Hi Clarey, Geri, and everyone!I think we can all agree that this site is a lifeline for us as we navigate MGUS. Geri, you are right to strengthen your body. I think that it is the best defense and we can't just wait for our next test results. We have to DO THINGS, things that are important to us....they can be ever so small or the whole bucket list. Everything changes when you see your own possible mortality. Oddly, it's as much a gift as a curse.

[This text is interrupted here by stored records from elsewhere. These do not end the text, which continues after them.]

Lemma java_call_run fn e w :
  runState (Java.call fn e) w
  = match Java.state (Java.breaker w) with
    | Java.CLOSED => runState (Java.processClosedState fn e) w
    | Java.OPEN => runState (Java.processOpenState e) w
    | Java.HALF_OPEN => runState (Java.processHalfOpenState fn e) w
    end.
Proof.
  destruct w as [cb log]. unfold Java.call. cbn.
  destruct (Java.state cb); reflexivity.
Qed.

Lemma java_callWithTimeout_run fn e w :
  runState (Java.callWithTimeout fn e) w
  = (if Java.doneInTime (Java.toSeconds (Java.timeout (Java.breaker w))) fn e
     then Java.held (Java.does fn) else inl Java.TimeoutException,
     Java.mkWorld (Java.breaker w) (fn :: Java.submitted w)).
Proof. reflexivity. Qed.

Lemma java_throwing_spec fn e w :
  Java.throwing (Java.breaker w) fn e = true ->
  exists x, fst (runState (Java.callWithTimeout fn e) w) = inl x.
Proof.
  rewrite java_callWithTimeout_run. unfold Java.throwing. cbn [fst].
  destruct (Java.doneInTime _ fn e); [| eauto].
  destruct (Java.held (Java.does fn)); [eauto | discriminate].
Qed.

Lemma java_closed_throwing fn e w :
  Java.state (Java.breaker w) = Java.CLOSED ->
  Java.throwing (Java.breaker w) fn e = true ->
  runState (Java.call fn e) w
  = (None,
     Java.mkWorld
       (let cb1 :=
          Java.set_lastFailureTime (now e)
            (Java.set_failureCount
               (Java.incr (Java.failureCount (Java.breaker w)))
               (Java.breaker w)) in
        if Java.failureThreshold (Java.breaker w)
           <=? Java.incr (Java.failureCount (Java.breaker w))
        then Java.set_state Java.OPEN cb1 else cb1)
       (fn :: Java.submitted w)).
Proof.
  intros Hs Ht. rewrite java_call_run, Hs.
  destruct (java_throwing_spec _ _ _ Ht) as [x Hx].
  rewrite java_callWithTimeout_run in Hx. cbn [fst] in Hx.
  unfold Java.processClosedState. cbn. rewrite Hx. cbn.
  destruct (_ <=? _); reflexivity.
Qed.

Lemma java_halfOpen_throwing fn e w :
  Java.state (Java.breaker w) = Java.HALF_OPEN ->
  Java.throwing (Java.breaker w) fn e = true ->
  runState (Java.call fn e) w
  = (None,
     Java.mkWorld
       (Java.set_lastFailureTime (now e)
          (Java.set_state Java.OPEN
             (Java.set_failureCount
                (Java.incr (Java.failureCount (Java.breaker w)))
                (Java.breaker w))))
       (fn :: Java.submitted w)).
Proof.
  intros Hs Ht. rewrite java_call_run, Hs.
  destruct (java_throwing_spec _ _ _ Ht) as [x Hx].
  rewrite java_callWithTimeout_run in Hx. cbn [fst] in Hx.
  unfold Java.processHalfOpenState. cbn. rewrite Hx. reflexivity.
Qed.

Lemma java_whole_seconds (r d : Z) :
  (r / Second <? d / Second) = ((r / Second + 1) * Second <=? d).
Proof.
  assert (Hs : 0 < Second) by (unfold Second; lia).
  destruct (Z.ltb_spec (r / Second) (d / Second));
    destruct (Z.leb_spec ((r / Second + 1) * Second) d); try reflexivity.
  - exfalso.
    assert (d / Second < r / Second + 1) by
      (apply Z.div_lt_upper_bound; lia).
    lia.
  - exfalso.
    assert (r / Second + 1 <= d / Second) by
      (apply Z.div_le_lower_bound; lia).
    lia.
Qed.

Lemma java_open_run fn e w :
  Java.state (Java.breaker w) = Java.OPEN ->
  runState (Java.call fn e) w
  = (None,
     Java.mkWorld
       (if (Java.recoveryTime (Java.breaker w) / Second + 1) * Second
           <=? now e - Java.lastFailureTime (Java.breaker w)
        then Java.set_failureCount 0
               (Java.set_state Java.HALF_OPEN (Java.breaker w))
        else Java.breaker w)
       (Java.submitted w)).
Proof.
  intros Hs. rewrite java_call_run, Hs. destruct w as [cb log].
  unfold Java.processOpenState, Java.getSeconds, Java.between. cbn.
  rewrite java_whole_seconds. destruct (_ <=? _); reflexivity.
Qed.

(** X16. Java variant. A call on an open breaker submits nothing and
    returns the empty [Optional] whether it rejects or not, and the times
    are compared in whole seconds: the breaker becomes half-open (with
    [failureCount] 0) only when the time since the last failure has
    reached the next whole second above the recovery time, and stays open
    before that, also when more than the recovery time has passed. *)
Theorem java_recovery_in_whole_seconds fn e w :
  Java.state (Java.breaker w) = Java.OPEN ->
  let out := runState (Java.call fn e) w in
  let due :=
    (Java.recoveryTime (Java.breaker w) / Second + 1) * Second
    <=? now e - Java.lastFailureTime (Java.breaker w) in
  fst out = None
  /\ Java.submitted (snd out) = Java.submitted w
  /\ Java.state (Java.breaker (snd out))
     = (if due then Java.HALF_OPEN else Java.OPEN)
  /\ Java.failureCount (Java.breaker (snd out))
     = (if due then 0 else Java.failureCount (Java.breaker w))
  /\ Java.successCount (Java.breaker (snd out))
     = Java.successCount (Java.breaker w).
Proof.
  intros Hs. cbv zeta. rewrite (java_open_run _ _ _ Hs). cbn [fst snd].
  destruct (_ <=? _); cbn; auto.
Qed.

(** X17. Java variant. The successful call that brings [successCount] up
    to [halfOpenThreshold] returns the service's answer and resets the
    breaker whole: state [CLOSED], both counters 0, [lastFailureTime] back
    at [Instant.EPOCH], the four configured values as they were. *)
Theorem java_closing_resets_all fn e w (r : R) :
  Java.state (Java.breaker w) = Java.HALF_OPEN ->
  Java.doneInTime (Java.toSeconds (Java.timeout (Java.breaker w))) fn e
  = true ->
  Java.does fn = Java.returns (Some r) ->
  Java.halfOpenThreshold (Java.breaker w)
  <= Java.incr (Java.successCount (Java.breaker w)) ->
  runState (Java.call fn e) w
  = (Some r,
     Java.mkWorld
       (Java.mkCircuitBreaker Java.CLOSED 0 0 Java.EPOCH
          (Java.failureThreshold (Java.breaker w))
          (Java.halfOpenThreshold (Java.breaker w))
          (Java.recoveryTime (Java.breaker w))
          (Java.timeout (Java.breaker w)))
       (fn :: Java.submitted w)).
Proof.
  intros Hs Hd Ha Ht. rewrite java_call_run, Hs.
  unfold Java.processHalfOpenState. cbn. rewrite Hd, Ha. cbn.
  destruct (Z.leb_spec (Java.halfOpenThreshold (Java.breaker w))
              (Java.incr (Java.successCount (Java.breaker w))));
    [reflexivity | lia].
Qed.

(** X18. Java variant. The successes that count towards
    [halfOpenThreshold] need not be consecutive: when a call on a
    half-open breaker fails and the next call comes late enough to leave
    the open state again, the breaker is half-open once more with the
    [successCount] it had before the failure. *)
Theorem java_successes_survive_a_failure fn e fn' e' w :
  Java.state (Java.breaker w) = Java.HALF_OPEN ->
  Java.throwing (Java.breaker w) fn e = true ->
  (Java.recoveryTime (Java.breaker w) / Second + 1) * Second
  <= now e' - now e ->
  let w' := snd (runState (Java.callAll [(fn, e); (fn', e')]) w) in
  Java.state (Java.breaker w') = Java.HALF_OPEN
  /\ Java.successCount (Java.breaker w') = Java.successCount (Java.breaker w)
  /\ Java.failureCount (Java.breaker w') = 0.
Proof.
  intros Hs Ht Hd. cbv zeta.
  change (Java.callAll [(fn, e); (fn', e')])
    with (r <- Java.call fn e ;;
          rs <- (r' <- Java.call fn' e' ;; rs' <- ret [] ;; ret (r' :: rs')) ;;
          ret (r :: rs)).
  cbn [bind ret Monad_state runState].
  rewrite (java_halfOpen_throwing _ _ _ Hs Ht).
  cbn [bind ret Monad_state runState].
  rewrite java_open_run by reflexivity. cbn [Java.breaker Java.recoveryTime
    Java.lastFailureTime Java.set_lastFailureTime Java.set_state
    Java.set_failureCount].
  destruct (Z.leb_spec
              ((Java.recoveryTime (Java.breaker w) / Second + 1) * Second)
              (now e' - now e)); [| lia].
  cbn. auto.
Qed.

(** X19. Java variant. A service that returns [null] is treated as one
    that throws: in every state the call returns the same [Optional] and
    leaves the same breaker. *)
Theorem java_null_is_a_failure (l : Duration) e w :
  fst (runState (Java.call (Java.mkTask l (Java.returns None)) e) w)
  = fst (runState (Java.call (Java.mkTask l Java.throws) e) w)
  /\ Java.breaker
       (snd (runState (Java.call (Java.mkTask l (Java.returns None)) e) w))
     = Java.breaker
         (snd (runState (Java.call (Java.mkTask l Java.throws) e) w)).
Proof.
  rewrite !java_call_run. destruct (Java.state (Java.breaker w)).
  - unfold Java.processClosedState. cbn.
    destruct (Java.doneInTime _ _ e) eqn:D1; cbn;
      unfold Java.doneInTime in *; cbn in *; rewrite ?D1; cbn;
      destruct (_ <=? _); auto.
  - auto.
  - unfold Java.processHalfOpenState. cbn.
    destruct (Java.doneInTime _ _ e) eqn:D1; cbn;
      unfold Java.doneInTime in *; cbn in *; rewrite ?D1; cbn; auto.
Qed.

(** X20. Java variant. A call that returns a present [Optional] has
    submitted the task, the task was done within the timeout's whole
    seconds, and the value is the non-null answer of the service. *)
Theorem java_present_is_the_answer fn e w (r : R) :
  fst (runState (Java.call fn e) w) = Some r ->
  Java.does fn = Java.returns (Some r)
  /\ Java.doneInTime (Java.toSeconds (Java.timeout (Java.breaker w))) fn e
     = true
  /\ Java.submitted (snd (runState (Java.call fn e) w))
     = fn :: Java.submitted w.
Proof.
  rewrite java_call_run. destruct (Java.state (Java.breaker w)).
  - unfold Java.processClosedState. cbn.
    destruct (Java.doneInTime _ fn e); cbn;
      [destruct (Java.does fn) as [[v |] |]; cbn |];
      try (destruct (_ <=? _); cbn; discriminate).
    intros H. inversion H. auto.
  - unfold Java.processOpenState. cbn. destruct (_ <? _); cbn; discriminate.
  - unfold Java.processHalfOpenState. cbn.
    destruct (Java.doneInTime _ fn e); cbn;
      [destruct (Java.does fn) as [[v |] |]; cbn |]; try discriminate.
    destruct (_ <=? _); cbn; intros H; inversion H; auto.
Qed.

(** X21. Java variant. The timeout is cut down to whole seconds, so with a
    timeout of less than a second the executor is given no time at all:
    on a closed breaker every call whose task takes any time returns the
    empty [Optional] and counts as a failure. *)
Theorem java_short_timeout_is_zero fn e w :
  Java.state (Java.breaker w) = Java.CLOSED ->
  0 <= Java.timeout (Java.breaker w) < Second ->
  0 < Java.latency fn ->
  let out := runState (Java.call fn e) w in
  fst out = None
  /\ Java.failureCount (Java.breaker (snd out))
     = Java.incr (Java.failureCount (Java.breaker w))
  /\ Java.lastFailureTime (Java.breaker (snd out)) = now e.
Proof.
  intros Hs Ht Hl. cbv zeta.
  assert (Hz : Java.toSeconds (Java.timeout (Java.breaker w)) = 0).
  { unfold Java.toSeconds. apply Z.div_small. exact Ht. }
  assert (Hth : Java.throwing (Java.breaker w) fn e = true).
  { unfold Java.throwing, Java.doneInTime. rewrite Hz. cbn.
    destruct (Z.compare_spec (Java.latency fn) 0); first [lia | reflexivity]. }
  rewrite (java_closed_throwing _ _ _ Hs Hth). cbn [fst snd Java.breaker].
  destruct (_ <=? _); cbn; auto.
Qed.

End JavaFacts.

Section JavaReachable.

Context {R : Type}.
Implicit Types (w : Java.World R) (fn : Java.task R) (e : Env).

Lemma java_incr_small n :
  Java.minInt <= n < Java.maxInt -> Java.incr n = n + 1.
Proof.
  unfold Java.incr, Java.wrap, Java.minInt, Java.maxInt. intros H.
  rewrite Z.mod_small; lia.
Qed.

Lemma java_callAll_cons fn e rest w :
  snd (runState (Java.callAll ((fn, e) :: rest)) w)
  = snd (runState (Java.callAll rest) (snd (runState (Java.call fn e) w))).
Proof.
  change (Java.callAll ((fn, e) :: rest))
    with (r <- Java.call fn e ;; rs <- Java.callAll rest ;; ret (r :: rs)).
  cbn [bind ret Monad_state runState].
  destruct (runState (Java.call fn e) w) as [r w1].
  cbn [bind ret Monad_state runState snd].
  destruct (runState (Java.callAll rest) w1) as [rs w2]. reflexivity.
Qed.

Yesterday my father found out he has colon cancer and I will help him with his journey. The good news is that today the treatments for all of these diseases are better then ever. Take care, stay well, and be happy.

Geri on April 10, 2012:

Hi Clarey, So nice of you to write and it is very comforting to chat here and share what we are going through month after month. Together sharing what we know helps take some of the mystery out of it all. I know reading what others have said cleared my vision to understand MGUS a lot better and to also understand what my doctor is telling me. I think he was surprised what I've learned. :) Yes I'll be happy to post anything I find that is beneficial to all of us. Peace and love to all of you.

clarey on April 10, 2012:

Hi Geri, so please that your results were ok, it can be such a tough time. I to find comfort in this site and think that for now we are all travelling on the same train. keep strong and positive. Hi Tweed, Wenche and JB hope your all ok, take care guys. Geri let us know how you get on with the research

Geri on April 09, 2012:

Wenche of Norway and Friends, Thanks for your words of concern and love we all need especially in time of deep stress and anguish. So happy to tell you my doctor gave me good news today" NO CANCER" was found after the bone marrow test on 3/29. Today is 4/9 a date I'll remember. The days between were so hard. Your mind really goes from one extreme to the other. I'll tell you the truth I thought my life was coming to an end today. Tried to prepare myself for whatever the news was going to be. Now I need to unwind from this and figure out what is the best to do for my body. I read that if your body is alkaline not acidic the cancer can not live in it. So I'm going to start reading up on making my immune system stronger and get rid of toxins. It's a more positive journey I'm heading towards instead of just waiting for my next lab test and doing nothing. I don't know where it's going to lead but I can't sit still and do nothing between regular lab tests. Each one of us owns our bodies and we must do whatever is best for it from all that is available and safe. God bless all of you wherever you are with your health issues.

Wenche from Norway on April 09, 2012:

Geri: I feel with you on this waiting time. Waiting for results is a nightmare. I am sure you will be fine. Stay strong. Lots of love to you from Norway..

Geri on April 08, 2012:

So thankful for this page reading about others who share the same MGUS. For 10 years my lab tests have been okay. But as of last month the doctor said he wanted to do a bone marrow test and now tomorrow I'll get the results. I've never been so upset about anything this serious in my life other than when my family members were very ill. When it's your body it's really a hard pill to swallow. I think teh waiting is what is making me so sick to my stomach. If I can make it through a few more hours and know the news whether bad or good then I can deal and face it. The more I read the medical pages about MGUS and what it can become I get so upset. I want to prepare myself and at the same time I don't want to know. What a mess MGUS does to you emotionally. Over the past ten years I've tucked it away but when lab test time comes up I get all tense can't sleep etc. until I have waited seven days for the results. Enough said for now. Just wanted to check in with all of you and let you know you are not alone we are all in this together. Support is great! Thanks for being here.